Tokenisation will make online transactions using cards secure, while maintaining the ‘seamlessness’ of digital payments
The last four digits of the tokenised card will be visible to the customer, along with the bank name.
By Sanjeev Moghe
Digital payments in India have seen multi-fold growth in recent years, and adoption of this mode is slated to grow at an even quicker pace over the next decade. This growth has been characterised by deepening of digital payments and a proliferation led by a wide variety of options and easy checkout processes. Besides, adoption by customers across socio-economic segments and geographies also made this leap possible.
One of the major components of payments in the digital mode is through credit and debit cards, details of which customers save with merchant platforms. Current ecosystem allows card details, such as number and expiry date, to be stored by the merchant for subsequent orders and customers can enjoy a convenient and fast check-out by just keying in CVV and OTP inputs for shopping, or perhaps to buy train and airline tickets.
While convenience is a major feature of digital payments, it is important for users to be familiar with important safety and security aspects of such payments. There may be a risk to saving card details with different merchants, as over a period of time the customer may lose track of such cards and may become prone to online frauds.Banks and payment networks do strive to make the payment journey quick and hassle-free by removing friction elements, however, hackers may manage to access card details by using malicious software in some cases.

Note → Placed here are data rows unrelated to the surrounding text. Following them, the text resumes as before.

(* ===== verification/BTree.v ===== *)
(** * The B+ tree with latch crabbing

    Model of [ConcurrentBTree] (08-database-indexing,
    latch_crabbing_btree.hpp).  Nodes live in a heap, threads run [search] and
    [insert] one latch operation or node access at a time, and a latch is
    granted when no other thread holds it in a conflicting mode.  The theorems:
    every interleaving is linearizable to a finite map, and no interleaving
    deadlocks or runs forever. *)

From S2P Require Import Prelude.

#[local] Open Scope Z_scope.

Module BTree.

(** ** Nodes *)

(** Addresses are positions in the heap. *)
Inductive Node :=
  | LeafNode (keys values : list Z) (next : option nat)
  | InternalNode (keys : list Z) (children : list nat).

Definition is_leaf (n : Node) : bool := match n with LeafNode _ _ _ => true | _ => false end.

Definition keys (n : Node) : list Z := match n with LeafNode ks _ _ => ks | InternalNode ks _ => ks end.

Definition is_safe_for_insert (MaxKeys : nat) (n : Node) : bool := (length (keys n) <? MaxKeys)%nat.

Record data := mk { heap : list Node; root_ : nat }.

Definition ConcurrentBTree : data := mk [LeafNode [] [] None] 0.

(** The child to descend to: the number of leading keys not above [key]. *)
Fixpoint child_idx (key : Z) (ks : list Z) : nat :=
  match ks with
  | [] => 0
  | k :: ks => if k <=? key then S (child_idx key ks) else 0
  end.

(** The outer option is a read outside of [values]. *)
Definition search_leaf (key : Z) (ks vs : list Z) : option (option Z) :=
  let idx := lower_bound key ks in
  if bool_decide (ks !! idx = Some key) then Some <$> vs !! idx else Some None.

Definition insert_at {A} (i : nat) (x : A) (l : list A) : list A := take i l ++ x :: drop i l.

Definition insert_into_leaf (key val : Z) (ks vs : list Z) : list Z * list Z :=
  let idx := lower_bound key ks in
  if bool_decide (ks !! idx = Some key) then (ks, <[idx := val]> vs)
  else (insert_at idx key ks, insert_at idx val vs).

(** The split of a root leaf at address [l]; new nodes are appended. *)
Definition split_root_leaf (l : nat) (ks vs : list Z) (next : option nat) (d : data) : option data :=
  let mid := (length ks / 2)%nat in
  let new_root := length (heap d) in
  let new_leaf := S new_root in
  split_key ← ks !! mid;
  Some (mk (<[l := LeafNode (take mid ks) (take mid vs) (Some new_leaf)]> (heap d) ++
            [InternalNode [split_key] [root_ d; new_leaf]; LeafNode (drop mid ks) (drop mid vs) next])
           new_root).

(** ** Latches and program points *)

Inductive latch := RootLatch | NodeLatch (l : nat).
Inductive mode := Shared | Exclusive.

#[global] Instance latch_eq_dec : EqDecision latch.
Proof. solve_decision. Defined.
#[global] Instance mode_eq_dec : EqDecision mode.
Proof. solve_decision. Defined.

Inductive pc :=
  (* search *)
  | Sstart (key : Z)
  | Sroot (key : Z)
  | Sfirst (key : Z) (curr : nat)
  | Sloop (key : Z) (curr : nat)
  | Schild (key : Z) (curr child : nat)
  | Sleave (curr : nat) (result : option Z)
  | Sdone (result : option Z)
  (* insert, root is a leaf *)
  | Istart (key val : Z)
  | Iroot (key val : Z)
  | Ileaf (key val : Z) (leaf : nat)
  | Isplit (leaf : nat)
  | Iunlock_leaf (leaf : nat)
  | Iunlock_root
  (* insert, root is internal *)
  | Ifirst (key val : Z) (curr : nat)
  | Iloop (key val : Z) (curr : nat) (locked_ancestors : list nat) (owns_root : bool)
  | Ichild (key val : Z) (child : nat) (locked_ancestors : list nat) (owns_root : bool)
  | Irelease (key val : Z) (child : nat) (todo : list nat) (owns_root : bool)
  | Iend (todo : list nat) (owns_root : bool)
  | Idone.

Definition xs (l : list nat) : list (latch * mode) := (fun n => (NodeLatch n, Exclusive)) <$> l.
Definition rootx (owns : bool) : list (latch * mode) := if owns then [(RootLatch, Exclusive)] else [].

This gives hackers access to all your financial details and results in fraudulent transactions and loss.To mitigate this risk, the Reserve Bank of India mandated all industry participants to work on an equally seamless but a more secure solution, referred to in the market as ‘tokenisation’. Effective July 1, merchants and payment aggregators will not be able to store customers’ card information and any previously saved information would need to be purged.With the introduction of tokens by merchants, only authorised merchants would be able to send you the payment links, which wouldn’t ask you for card details but instead display the token issued against that card, thereby preventing hackers from getting access to any of your financial details.What is tokenisation?
A token is a 16-digit number unique for a combination of card, token requestor and merchant. By tokenising the card with a merchant, the actual card details of the customer are replaced with token credentials, which can be used only for the merchant for which the token has been created. The token requester facilitates token generation for the merchant, certified as per globally accepted standards for safety and security.Once merchants are ready to enable tokenisation, customers will be asked whether they want to tokenise their card details at the merchant end while initiating a transaction.
If the customer opts-in, a token that is unique to the card and the merchant will be generated. These token card details will be stored by the merchant and for subsequent transactions, the customer can just select this tokenised card (where the last 4 digits will be the same as your original card) and complete the transaction as earlier. Since the original card details are not saved anywhere, it minimises security risks.Already, merchants and banks have been advising customers to tokenise their card details at their frequently used apps/websites to ensure seamless usage. One may have already noticed that different apps have started asking customers to tokenise their cards.
Customers can expect remaining merchants to also be live by the end of the June 30 deadline with the proposed changes.Since the tokens are unique to each merchant, customers will have to tokenise their cards with each of the merchants separately. So, multiple tokens for multiple merchants. Most large banks, including Axis Bank, have made necessary changes at their end to become compliant with the new guidelines. Many large online merchants have also incorporated changes at their end and customers can tokenise their cards and save details even now.Once tokenised, customers can continue to do transactions as usual.
The last four digits of the tokenised card will be visible to the customer, along with the bank name. Customers can select the saved card details and pay, as is done currently. The important question one may have in mind now is: Once these new storage rules come into effect, do customers who miss the deadline go through the inconvenience of entering the full (16 digits) card number along with expiry and CVV each time for an online transaction?
The answer is a big and resounding ‘no’.The recent Card-on-File Tokenization guidelines introduced by RBI pave the way for more secure storage of card details while maintaining the same ease of checkout—no need to enter 16 digits each time. Customers can tokenise their card details with the merchants and payment aggregators anytime.